岩瀬大輔「ハーバードMBA留学記」日経BP社

ハーバードMBA留学記 資本主義の士官学校にて

ハーバードMBA留学記 資本主義の士官学校にて


私と同じ年に、同じ埼玉県で生まれた岩瀬さんがブログに綴ったHarvard
Business School(HBS)留学記。
ブログを見たことは無かったが、この本を読んでビシビシ感じるものが多々あった。
こんな生き方があるんだなぁ。私と同い年なのに、私の数倍(いや数十倍)
経験をして、刺激を受け、考え、悩み、努力して、人生を楽しんでいるとは。
以前から多少興味があるMBAに関してというよりも、もっと大きな視点から
いろんなことを考えさせられた一冊であった。
印象に残った箇所は多くあるが、いくつか抜粋を。
 

<P.21、HBS友人ラストーさんの言葉>
僕にとってPrincipleは、胸や背中の筋肉のようなものだ。小さなことで少しでも、
自分の信念を曲げてしまったら、どんどんその筋肉は弱くなっていく。
逆に、自分の信念を守ることで、自分が少しずつ、少しずつ強くなっていくことができる。
ある日突然、大きな問題に直面してはじめて、自分の価値基準ができあがるものではない。
もっと小さな、些細な問題を自分がどう判断するか、その積み重ねで、自分のPrincipleが形成されていくものだ。

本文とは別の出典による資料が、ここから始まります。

(* ===== verification/Log.v ===== *)
(** * The log (kernel/log.c)

    The in-memory header [log.lh] is [lh_n] and [lh_block]; the header on disk
    is laid out in a block as the C structure is: [n] in the first word, then
    [block[i]]. *)

From S2P Require Import Prelude Spinlock Riscv Kalloc Vm Queue PriorityQueue KString Proc FsState Sleeplock Virtio Bio.

Section log.
Context {img : Image} {waits : Waits} {mmio : VirtioMmio}.

(** Offsets in [struct logheader] *)
Definition hdr_n : nat := 0.
Definition hdr_block (i : nat) : nat := 4 + 4 * i.

Definition copy_block (dst src : nat) : K unit :=
  d <- bdata src ;;
  old <- bdata dst ;;
  set_bdata dst (splice old 0 (take (Z.to_nat BSIZE) d)).

Definition log_dev : K Z := fs_gets (fun s => u32 (l_dev (lg s))).
Definition lh_at (i : nat) : K Z := fs_deref (fun s => lh_block (lg s) !! i).

(** The loops run while [tail < log.lh.n], which their bodies do not change. *)
Definition log_range : K (list nat) := n <- fs_gets (fun s => lh_n (lg s)) ;; ret (seq 0 (Z.to_nat n)).

Definition install_block (recovering : bool) (tail : nat) : K unit :=
  dev <- log_dev ;;
  start <- fs_gets (fun s => l_start (lg s)) ;;
  lbuf <- bread dev (u32 (start + Z.of_nat tail + 1)) ;;
  blk <- lh_at tail ;;
  dbuf <- bread dev (u32 blk) ;;
  copy_block dbuf lbuf ;;
  bwrite dbuf ;;
  when (negb recovering) (bunpin dbuf) ;;
  brelse lbuf ;;
  brelse dbuf.

Definition install_trans (recovering : bool) : K unit := r <- log_range ;; for_each r (install_block recovering).

Definition read_entry (d : list Z) (i : nat) : K unit :=
  _ <- lh_at i ;;
  upd_log (fun l => set_lh_block (<[i := i32 (get32 d (hdr_block i))]> (lh_block l)) l).

Definition read_head : K unit :=
  dev <- log_dev ;;
  start <- fs_gets (fun s => l_start (lg s)) ;;
  b <- bread dev (u32 start) ;;
  d <- bdata b ;;
  upd_log (set_lh_n (i32 (get32 d hdr_n))) ;;
  r <- log_range ;;
  for_each r (read_entry d) ;;
  brelse b.

Definition write_entry (b : nat) (i : nat) : K unit :=
  v <- lh_at i ;;
  d <- bdata b ;;
  set_bdata b (put32 d (hdr_block i) v).

Definition write_head : K unit :=
  dev <- log_dev ;;
  start <- fs_gets (fun s => l_start (lg s)) ;;
  b <- bread dev (u32 start) ;;
  n <- fs_gets (fun s => lh_n (lg s)) ;;
  d <- bdata b ;;
  set_bdata b (put32 d hdr_n n) ;;
  r <- log_range ;;
  for_each r (write_entry b) ;;
  bwrite b ;;
  brelse b.

Definition recover_from_log : K unit :=
  read_head ;;
  install_trans true ;;
  upd_log (set_lh_n 0) ;;
  write_head.

(** [sizeof(struct logheader)] is [4 + 4 * LOGSIZE]. *)
Definition initlog (dev : Z) (sb0 : superblock) : K unit :=
  if BSIZE <=? 4 + 4 * LOGSIZE then panic "initlog: too big logheader" else
  upd_log (fun l => set_l_dev dev (set_l_size (i32 (sb_nlog sb0)) (set_l_start (i32 (sb_logstart sb0)) l))) ;;
  recover_from_log.

Fixpoint begin_op_loop (fuel : nat) : K unit :=
  match fuel with
  | O => nofuel
  | S fuel' =>
      l <- fs_gets lg ;;
      if negb (l_committing l =? 0) then sleep ChLog LkLog ;; begin_op_loop fuel'
      else if LOGSIZE <? lh_n l + (l_outstanding l + 1) * MAXOPBLOCKS
      then sleep ChLog LkLog ;; begin_op_loop fuel'
      else upd_log (fun l => set_l_outstanding (l_outstanding l + 1) l) ;; release LkLog
  end.

Definition begin_op : K unit := acquire LkLog ;; begin_op_loop (S (S max_waits)).

Definition write_log_block (tail : nat) : K unit :=
  dev <- log_dev ;;
  start <- fs_gets (fun s => l_start (lg s)) ;;
  to <- bread dev (u32 (start + Z.of_nat tail + 1)) ;;
  blk <- lh_at tail ;;
  from <- bread dev (u32 blk) ;;
  copy_block to from ;;
  bwrite to ;;
  brelse from ;;
  brelse to.

Definition write_log : K unit := r <- log_range ;; for_each r write_log_block.

Definition commit : K unit :=
  n <- fs_gets (fun s => lh_n (lg s)) ;;
  when (0 <? n)
    (write_log ;;
     write_head ;;
     install_trans false ;;
     upd_log (set_lh_n 0) ;;
     write_head).

Definition end_op : K unit :=
  acquire LkLog ;;
  upd_log (fun l => set_l_outstanding (l_outstanding l - 1) l) ;;
  l <- fs_gets lg ;;
  if negb (l_committing l =? 0) then panic "log.committing" else
  let do_commit := l_outstanding l =? 0 in
  (if do_commit then upd_log (set_l_committing 1) else wakeup ChLog) ;;
  release LkLog ;;
  when do_commit
    (commit ;;
     acquire LkLog ;;
     upd_log (set_l_committing 0) ;;
     wakeup ChLog ;;
     release LkLog).

(** The index the loop of [log_write] stops at. *)
Fixpoint log_slot (blocks : list Z) (n i : nat) (blockno : Z) : nat :=
  match n, blocks with
  | S n', x :: blocks' => if u32 x =? blockno then i else log_slot blocks' n' (S i) blockno
  | _, _ => i
  end.

Definition log_write (b : nat) : K unit :=
  acquire LkLog ;;
  l <- fs_gets lg ;;
  if (LOGSIZE <=? lh_n l) || (l_size l - 1 <=? lh_n l) then panic "too big a transaction" else
  if l_outstanding l <? 1 then panic "log_write outside of trans" else
  x <- get_buf b ;;
  let i := log_slot (lh_block l) (Z.to_nat (lh_n l)) 0 (b_blockno x) in
  upd_log (fun l => set_lh_block (<[i := i32 (b_blockno x)]> (lh_block l)) l) ;;
  when (Z.of_nat i =? lh_n l)
    (bpin b ;; upd_log (fun l => set_lh_n (lh_n l + 1) l)) ;;
  release LkLog.
End log.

私自身、基本的には「変化を積極的に取り入れよう」という姿勢がモットーなのだが、
だからこそ、最も根幹の背骨部分のPrincipleは守り続けねばならないのだと強く意識することができた。
 

<P.39-40、Cuneo氏による再生のための経営者としての鉄則集>
岩瀬さんは「リーダーとして一般的に当てはまる非常に大切な事柄」と書いている。
①最初の1分から、周りにポジティブなエネルギーを醸成せよ。
②人間らしく、正直であれ。人々には、本当に思っていることを伝えよ。
③常にコミュニケートし続けよ。そして、言動を一致させよ。
④聴け、たとえ自分が答えを知っているときでも。
⑤すべての偏見を避けよ。(「それはすでにやってみたが、うまくいかないんだ」は信じるな)。
⑥専制的になったり、尊大になるな。近づきやすい存在であれ。
⑦過去の問題に時間を費やしすぎるな(それはネガティブなエネルギーしか醸成しない)。
⑧「これは見たことがある」と絶対に思うな。これこそが、リーダーシップが失敗するもっとも大きな理由である。
⑨数人でいいので、真実を語る人を見つけよ。たとえ、それが自分にとって耳痛い言葉でも。
⑩常にトップクラスの人材を雇え。絶対に妥協するな。

個人的には、①④⑨あたりが重要事項ベスト3かな。
 

<P.73-74、岩瀬さんがボストンで楽天の三木谷さんと会ったときに感銘を受け思ったこと>
①誰に対しても誠実に+自然体で。
②まずはやってみろ!実行力。
③ロジカルかつ戦略的に。
④自分に厳しく。
⑤スマートに洗練され。
⑥戦い方はオーソドックスに。

岩瀬さんは、「超人のような人が、超幸運で達成したというのではなく、オーソドックスに
やるべきことを努力しながらやってきた結果が、今の楽天だと理解できたこと」が
特に良かったと書いている。
詳細説明は割愛したので分りづらいが、後でまた読み返したい箇所だから書いておく。
 

<P.284-285、アメリカでよく使われる「ワーク・ライフ・バランス」という言葉について>
いかにしてプロフェッショナルな生活を充実させつつ、豊かな「私」の生活を実現させるか。
こちら(アメリカ)では、家庭を大切にできていない、あるいはプライベートの生活がないような人は、
どれだけ仕事で成功していても尊敬されず、むしろある種の哀れみの目で見られることになる。

多くの日本人ビジネスパーソンには耳が痛いね。
 

<P.303、岩瀬さんのご自身の言葉>
「僕はなぜだか、高校くらいのときから、その時々のはかなさという感覚に非常に敏感で、いつも、
この時間は過ぎ去ってしまったらもう来ない、この瞬間、瞬間を大切にしなければ、そう意識してきた。
年をとることに、残された人生が短くなってしまうことへの恐怖に似た気持ち、と言ってもいいのかもしれない。」

どこまで、またいつまで、この感覚を「敏感」にしておくことができるか、が人生を豊かにする
最重要「スキル」のひとつなのかもね。
 
最後に(P.326-327)あとがきで両親や奥さんなどに感謝の意を表しているのだけれども、
かっこいいなぁ。こんな「あとがき」を書くために、将来、本を書いてみたいな。(不純?)
 
もっともっとこの瞬間を敏感に感じ、もっともっと真剣に一秒一秒を生きよう。
そして新しいことを求め続け、常にチャレンジしていこう。
世界には楽しいことが無限にあるぜ!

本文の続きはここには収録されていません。